Ovoid, wide-mouthed, two-handled vessels—like this one, but without the holes—appear frequently in late seventh-century B.C. levels. Their unadorned surfaces bear regular, parallel, hardly discernible ridges, the sign of a pot turned on a wheel, a pot whose moist clay was smoothed between the potter’s fingers as he gave the wheel another twirl to preserve its spin.

In the debris of a house at Batash destroyed by the Babylonians in about 600 B.C., we found some pottery fragments pierced by holes before firing. When pieced together these sherds became a 23-inch-high pot that was a sport, a mutant of our familiar, rather homely, basic ovoid vessel.

No other such pot has turned up so far at Batash. In fact, the only other one I know of anywhere is a jar found in a cultic corner at Megiddo, in a stratum dated to the time of Solomon in the late tenth century B.C. The cultic nature of this location at Megiddo was assumed from the altars and cultic stands that were found there.

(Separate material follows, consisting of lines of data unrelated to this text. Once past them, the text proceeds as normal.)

(* ===== verification/GoJson.v ===== *)
(** * JSON

    What the API machinery uses of JSON: values, and the encoding of Go types by the tags of
    their fields, as [encoding/json] documents it.  The language's library, so not in the map. *)

From S2P Require Import Prelude.

Module GoJson.

Inductive JSON :=
| JNull
| JBool (b : bool)
| JNum (z : Z)
| JStr (s : string)
| JArr (l : list JSON)
| JObj (l : list (string * JSON)).

Definition in_int32 (z : Z) : bool := (-2147483648 <=? z) && (z <? 2147483648).
Definition in_int64 (z : Z) : bool := (-9223372036854775808 <=? z) && (z <? 9223372036854775808).
Definition in_uint32 (z : Z) : bool := (0 <=? z) && (z <? 4294967296).

(** ** Strings

    A string of Go is any sequence of bytes; JSON is text.  The encoder writes a byte that
    belongs to no rune of UTF-8 as the replacement character U+FFFD. *)

Definition between (lo hi : N) (a : ascii) : bool := (lo <=? N_of_ascii a)%N && (N_of_ascii a <=? hi)%N.

(** The length of the rune that begins with the byte; 0 if none does. *)
Definition rune_length (a : ascii) : nat :=
  if between 0 127 a then 1 else if between 194 223 a then 2
  else if between 224 239 a then 3 else if between 240 244 a then 4 else 0.

(** Its second byte, which excludes long forms, surrogates and what is beyond the last rune. *)
Definition second_byte (a b : ascii) : bool :=
  match N_of_ascii a with
  | 224%N => between 160 191 b
  | 237%N => between 128 159 b
  | 240%N => between 144 191 b
  | 244%N => between 128 143 b
  | _ => between 128 191 b
  end.
Definition next_byte : ascii → bool := between 128 191.

Definition replacement (s : string) : string := String "239" (String "191" (String "189" s)).

Fixpoint coerce (s : string) : string :=
  match s with
  | EmptyString => EmptyString
  | String a s1 =>
      match rune_length a with
      | 1%nat => String a (coerce s1)
      | 2%nat =>
          match s1 with
          | String b s2 => if second_byte a b then String a (String b (coerce s2)) else replacement (coerce s1)
          | _ => replacement (coerce s1)
          end
      | 3%nat =>
          match s1 with
          | String b (String c s3) =>
              if second_byte a b && next_byte c then String a (String b (String c (coerce s3)))
              else replacement (coerce s1)
          | _ => replacement (coerce s1)
          end
      | 4%nat =>
          match s1 with
          | String b (String c (String d s4)) =>
              if second_byte a b && next_byte c && next_byte d
              then String a (String b (String c (String d (coerce s4)))) else replacement (coerce s1)
          | _ => replacement (coerce s1)
          end
      | _ => replacement (coerce s1)
      end
  end.

(** Valid UTF-8. *)
Definition valid (s : string) : bool := String.eqb (coerce s) s.

Lemma valid_coerce s : valid s = true ↔ coerce s = s.
Proof. apply String.eqb_eq. Qed.

Lemma coerce_replacement s : coerce (replacement s) = replacement (coerce s).
Proof. done. Qed.

(** What was coerced is valid. *)
Lemma coerce_valid s : valid (coerce s) = true.
Proof.
  apply valid_coerce. remember (String.length s) as n eqn:E.
  revert s E. induction (lt_wf n) as [n _ IH]. intros s ->.
  assert (Hs : ∀ t, (String.length t < String.length s)%nat → coerce (coerce t) = coerce t) by (intros t Ht; by eapply IH).
  clear IH. destruct s as [|a s]; [done|]. cbn [coerce].
  assert (Hr : coerce (replacement (coerce s)) = replacement (coerce s)) by (rewrite coerce_replacement, Hs; simpl; [done|lia]).
  destruct (rune_length a) as [|[|[|[|[|]]]]] eqn:Ea; try done; [cbn [coerce]; rewrite Ea, Hs; simpl; [done|lia]|..].
  - destruct s as [|b s]; [done|]. destruct (second_byte a b) eqn:Eb; [|done].
    cbn [coerce]. rewrite Ea, Eb, Hs; simpl; [done|lia].
  - destruct s as [|b [|c s]]; try done. destruct (second_byte a b && next_byte c) eqn:Eb; [|done].
    cbn [coerce]. rewrite Ea, Eb, Hs; simpl; [done|lia].
  - destruct s as [|b [|c [|d s]]]; try done. destruct (second_byte a b && next_byte c && next_byte d) eqn:Eb; [|done].
    cbn [coerce]. rewrite Ea, Eb, Hs; simpl; [done|lia].
Qed.

(** ** Types

    [dec j cur] decodes into a variable that holds [cur]; [empty] is what [omitempty] leaves
    out, which depends on the kind of type: a struct is never empty. *)

Class Codec (T : Type) := MkCodec {
  enc : T → JSON;
  dec : JSON → T → option T;
  empty : T → bool;
  zero : T
}.

#[export] Instance string_codec : Codec string := {|
  enc s := JStr (coerce s);
  dec j cur := match j with JStr s => Some s | JNull => Some cur | _ => None end;
  empty s := String.eqb s "";
  zero := ""
|}.

(** Integers of the width that [fits] says. *)
Definition int_codec (fits : Z → bool) : Codec Z := {|
  enc := JNum;
  dec j cur := match j with JNum z => if fits z then Some z else None | JNull => Some cur | _ => None end;
  empty z := Z.eqb z 0;
  zero := 0
|}.

Definition bool_codec : Codec bool := {|
  enc := JBool;
  dec j cur := match j with JBool b => Some b | JNull => Some cur | _ => None end;
  empty := negb;
  zero := false
|}.

(** A slice, nil or not; the nil one is written as null. *)
Definition slice_codec {T} `{Codec T} : Codec (option (list T)) := {|
  enc p := match p with Some l => JArr (enc <$> l) | None => JNull end;
  dec j cur := match j with JArr l => l ← mapM (λ j, dec j zero) l; Some (Some l) | JNull => Some None | _ => None end;
  empty p := match p with Some (_ :: _) => false | _ => true end;
  zero := None
|}.
Arguments slice_codec T {_}.

(** A slice of which the one without elements stands for nil; the fields of such slices all have
    [omitempty], which leaves out the one and the other. *)
#[export] Instance list_of_codec {T} `{Codec T} : Codec (list T) := {|
  enc l := match l with [] => JNull | _ => JArr (enc <$> l) end;
  dec j cur := match j with JArr l => mapM (λ j, dec j zero) l | JNull => Some [] | _ => None end;
  empty l := match l with [] => true | _ => false end;
  zero := []
|}.

#[export] Instance pointer_codec {T} `{Codec T} : Codec (option T) := {|
  enc p := match p with Some x => enc x | None => JNull end;
  dec j cur := match j with JNull => Some None | _ => x ← dec j (default zero cur); Some (Some x) end;
  empty p := match p with Some _ => false | None => true end;
  zero := None
|}.

(** A map with string keys, which are strings too; of members with the same key the last counts. *)
#[export] Instance map_codec {T} `{Codec T} : Codec (gmap string T) := {|
  enc m := JObj (prod_map coerce enc <$> map_to_list m);
  dec j cur :=
    match j with
    | JObj kvs => l ← mapM (λ kv, x ← dec kv.2 zero; Some (kv.1, x)) kvs; Some (list_to_map (reverse l) ∪ cur)
    | JNull => Some ∅
    | _ => None
    end;
  empty m := match map_to_list m with [] => true | _ => false end;
  zero := ∅
|}.

(** ** Structs *)

Record Field (S : Type) := MkField {
  tag : string; omitempty : bool;
  f_enc : S → JSON; f_empty : S → bool; f_dec : JSON → S → option S
}.
Arguments tag {S}.
Arguments omitempty {S}.
Arguments f_enc {S}.
Arguments f_empty {S}.
Arguments f_dec {S}.

(** A field by its tag. *)
Definition field {S T} `{Codec T} (name : string) (omit : bool) (get : S → T) (set : T → S → S) : Field S :=
  MkField S name omit (λ x, enc (get x)) (λ x, empty (get x)) (λ j s, v ← dec j (get s); Some (set v s)).

(** A field of an embedded struct, [",inline"]. *)
Definition promoted {S T} (get : S → T) (set : T → S → S) (f : Field T) : Field S :=
  MkField S (tag f) (omitempty f) (λ x, f_enc f (get x)) (λ x, f_empty f (get x))
    (λ j s, v ← f_dec f j (get s); Some (set v s)).

Section Struct.
Context {S : Type}.
Implicit Types (f : Field S) (fs : list (Field S)).

Definition member f (x : S) : list (string * JSON) :=
  if omitempty f && f_empty f x then [] else [(tag f, f_enc f x)].
Definition members fs (x : S) : list (string * JSON) := flat_map (λ f, member f x) fs.

(** A key that no field has is ignored; keys are compared as they are, as the serializers of
    the API machinery do. *)
Definition dec_member fs (s : S) (kv : string * JSON) : option S :=
  match List.find (λ f, String.eqb (tag f) kv.1) fs with
  | Some f => f_dec f kv.2 s
  | None => Some s
  end.
Fixpoint dec_members fs (kvs : list (string * JSON)) (s : S) : option S :=
  match kvs with [] => Some s | kv :: kvs => s ← dec_member fs s kv; dec_members fs kvs s end.

Definition struct_codec fs (z : S) : Codec S := {|
  enc x := JObj (members fs x);
  dec j s := match j with JObj kvs => dec_members fs kvs s | JNull => Some s | _ => None end;
  empty _ := false;
  zero := z
|}.

(** ** Round trips *)

(** A member that is written is read into its field; one that is left out leaves it. *)
Lemma dec_members_app fs l1 l2 s : dec_members fs (l1 ++ l2) s = (s ← dec_members fs l1 s; dec_members fs l2 s).
Proof. revert s. induction l1 as [|kv l1 IH]; intros s; [done|]. simpl. destruct (dec_member fs s kv); [apply IH|done]. Qed.

Lemma dec_members_cons fs f l x s s1 :
  dec_members fs (member f x) s = Some s1 → dec_members fs (members (f :: l) x) s = dec_members fs (members l x) s1.
Proof. intros E. unfold members. simpl. by rewrite dec_members_app, E. Qed.
End Struct.

(** What a value [x] becomes on its way, for good values. *)
Definition travels {T} `{Codec T} (ok : T → Prop) (wire : T → T) : Prop :=
  ∀ x, ok x → dec (enc x) zero = Some (wire x) ∧ (empty x = true → wire x = zero).

Lemma field_travels {S T} `{Codec T} (ok : T → Prop) (wire : T → T) fs name omit (get : S → T) (set : T → S → S) x s :
  travels ok wire → List.find (λ f, String.eqb (tag f) name) fs = Some (field name omit get set) →
  ok (get x) → get s = zero → set zero s = s →
  dec_members fs (member (field name omit get set) x) s = Some (set (wire (get x)) s).
Proof.
  intros Ht Ef Hok Eg Es. destruct (Ht _ Hok) as [Ed Ez]. unfold member. simpl.
  destruct (omit && empty (get x)) eqn:Eo.
  - apply andb_true_iff in Eo as [_ Eo]. simpl. by rewrite Ez, Es.
  - simpl. unfold dec_member. simpl. rewrite Ef. simpl. by rewrite Eg, Ed.
Qed.

(** Reading the members that were written, one field after the other. *)
Definition fills {S} (fs l : list (Field S)) (x s s' : S) : Prop := dec_members fs (members l x) s = Some s'.

Lemma fills_nil {S} (fs : list (Field S)) x s : fills fs [] x s s.
Proof. done. Qed.

Lemma fills_field {S T} `{Codec T} (ok : T → Prop) (wire : T → T) fs name omit (get : S → T) (set : T → S → S) l x s s' :
  travels ok wire → ok (get x) →
  List.find (λ f, String.eqb (tag f) name) fs = Some (field name omit get set) →
  get s = zero → set zero s = s →
  fills fs l x (set (wire (get x)) s) s' → fills fs (field name omit get set :: l) x s s'.
Proof.
  intros Ht Hok Ef Eg Es Hl. unfold fills.
  erewrite dec_members_cons; [exact Hl|]. by apply (field_travels ok wire).
Qed.

(** A field that is never left out. *)
Lemma fills_kept {S T} `{Codec T} fs name (get : S → T) (set : T → S → S) l x v s s' :
  dec (enc (get x)) zero = Some v →
  List.find (λ f, String.eqb (tag f) name) fs = Some (field name false get set) →
  get s = zero → fills fs l x (set v s) s' → fills fs (field name false get set :: l) x s s'.
Proof.
  intros Ed Ef Eg Hl. unfold fills. erewrite dec_members_cons; [exact Hl|].
  unfold member. simpl. unfold dec_member. simpl. rewrite Ef. simpl. by rewrite Eg, Ed.
Qed.

(** A promoted field is a field. *)
Lemma fills_promoted {S U T} `{Codec T} (ok : T → Prop) (wire : T → T) fs name omit (get : U → T) (set : T → U → U)
    (up : S → U) (put : U → S → S) l x s s' :
  travels ok wire → ok (get (up x)) →
  List.find (λ f, String.eqb (tag f) name) fs = Some (promoted up put (field name omit get set)) →
  get (up s) = zero → put (set zero (up s)) s = s →
  fills fs l x (put (set (wire (get (up x))) (up s)) s) s' →
  fills fs (promoted up put (field name omit get set) :: l) x s s'.
Proof.
  intros Ht Hok Ef Eg Es Hl. unfold fills. erewrite dec_members_cons; [exact Hl|].
  destruct (Ht _ Hok) as [Ed Ez]. unfold member. simpl. destruct (omit && empty (get (up x))) eqn:Eo.
  - apply andb_true_iff in Eo as [_ Eo]. simpl. by rewrite Ez, Es.
  - simpl. unfold dec_member. simpl. rewrite Ef. simpl. by rewrite Eg, Ed.
Qed.

Lemma struct_travels {S} (fs : list (Field S)) (z : S) (ok : S → Prop) (wire : S → S) :
  (∀ x, ok x → fills fs fs x z (wire x)) → @travels S (struct_codec fs z) ok wire.
Proof. intros Hf x Hx. split; [by apply Hf|done]. Qed.

Lemma text_travels : travels (λ _ : string, True) coerce.
Proof. intros x _. split; [done|]. simpl. by intros ->%String.eqb_eq. Qed.

Lemma string_travels : travels (λ s : string, valid s = true) id.
Proof. intros x Hx%valid_coerce. split; [by cbn; rewrite Hx|]. simpl. by intros ?%String.eqb_eq. Qed.

Lemma int_travels fits : @travels Z (int_codec fits) (λ z, fits z = true) id.
Proof. intros x Hx. split; [simpl; by rewrite Hx|]. simpl. by intros ?%Z.eqb_eq. Qed.

Lemma mapM_travels {T} `{Codec T} (ok : T → Prop) (wire : T → T) l :
  travels ok wire → Forall ok l → mapM (λ j, dec j zero) (enc <$> l) = Some (wire <$> l).
Proof.
  intros Ht. induction 1 as [|x l Hx _ IH]; [done|].
  cbn. destruct (Ht x Hx) as [-> _]. cbn. cbn in IH. by rewrite IH.
Qed.

Lemma slice_travels {T} `{Codec T} (ok : T → Prop) (wire : T → T) :
  travels ok wire → travels (Forall ok) (fmap wire).
Proof. intros Ht l Hl. split; [|by destruct l]. destruct l as [|x l]; [done|]. exact (mapM_travels ok wire _ Ht Hl). Qed.

(** Nil stays nil. *)
Lemma items_travel {T} `{Codec T} (ok : T → Prop) (wire : T → T) (p : option (list T)) :
  travels ok wire → (∀ l, p = Some l → Forall ok l) →
  @dec _ (slice_codec T) (@enc _ (slice_codec T) p) None = Some (match p with Some l => Some (wire <$> l) | None => None end).
Proof. intros Ht Hl. destruct p as [l|]; [|done]. cbn. by rewrite (mapM_travels ok wire _ Ht (Hl l eq_refl)). Qed.

Lemma pointer_travels {T} `{Codec T} (ok : T → Prop) (wire : T → T) :
  (∀ x : T, enc x ≠ JNull) → travels ok wire → travels (λ p : option T, ∀ x, p = Some x → ok x) (fmap wire).
Proof.
  intros Hn Ht [x|] Hx; [|done]. split; [|done]. destruct (Ht x (Hx x eq_refl)) as [Ed _]. specialize (Hn x). cbn.
  by destruct (enc x); try done; rewrite Ed.
Qed.

Lemma map_travels {T} `{Codec T} (ok : T → Prop) :
  travels ok id → travels (λ m : gmap string T, map_Forall (λ k x, valid k = true ∧ ok x) m) id.
Proof.
  intros Ht m Hm. split.
  - cbn. assert (E : ∀ l : list (string * T), Forall (λ kv, valid kv.1 = true ∧ ok kv.2) l →
      mapM (λ kv : string * JSON, x ← dec kv.2 zero; Some (kv.1, x)) (prod_map coerce enc <$> l) = Some l).
    { induction 1 as [|[k x] l [Hk%valid_coerce Hx] _ IH]; [done|]. cbn in Hk, Hx. cbn. destruct (Ht x Hx) as [-> _]. cbn. cbn in IH. by rewrite IH, Hk. }
    rewrite E by (apply map_Forall_to_list in Hm; eapply Forall_impl; [exact Hm|by intros []]). cbn. rewrite (right_id_L ∅ (∪)). f_equal.
    rewrite (list_to_map_proper _ (map_to_list m)); [apply list_to_map_to_list| |apply reverse_Permutation].
    rewrite fmap_reverse, reverse_Permutation. apply NoDup_fst_map_to_list.
  - cbn. destruct (map_to_list m) eqn:E; [|done]. intros _. by apply map_to_list_empty_iff in E.
Qed.

End GoJson.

No doubt, the perforated pots from Megiddo and Batash were used for straining. But for what? Did they strain liquids to be caught and saved, as in the preparation of beer from barley dough? Or did they trap desirable solids, as we today strain spaghetti or rice, while allowing useless fluids to drip out and flow away? Or did the strainer simply separate solid from liquid, saving both for unknown purposes?

The design of the vessel, with holes covering its entire surface, seems poorly planned for collection of the extracted fluid. The liquid would dribble out of the entire surface in a way that would be awkward to direct and catch. So it seems more likely that the solid residue was the objective. But with our meager information we have only our imaginations to turn to.

Was the strainer pot used to prepare some mash for food? Was it employed to separate seeds from pulp? Was it inserted into a huge cultic teapot? Or was water poured into the pot’s mouth to create a shower required in a purification ritual?

If any reader can propose a better solution, please let us know.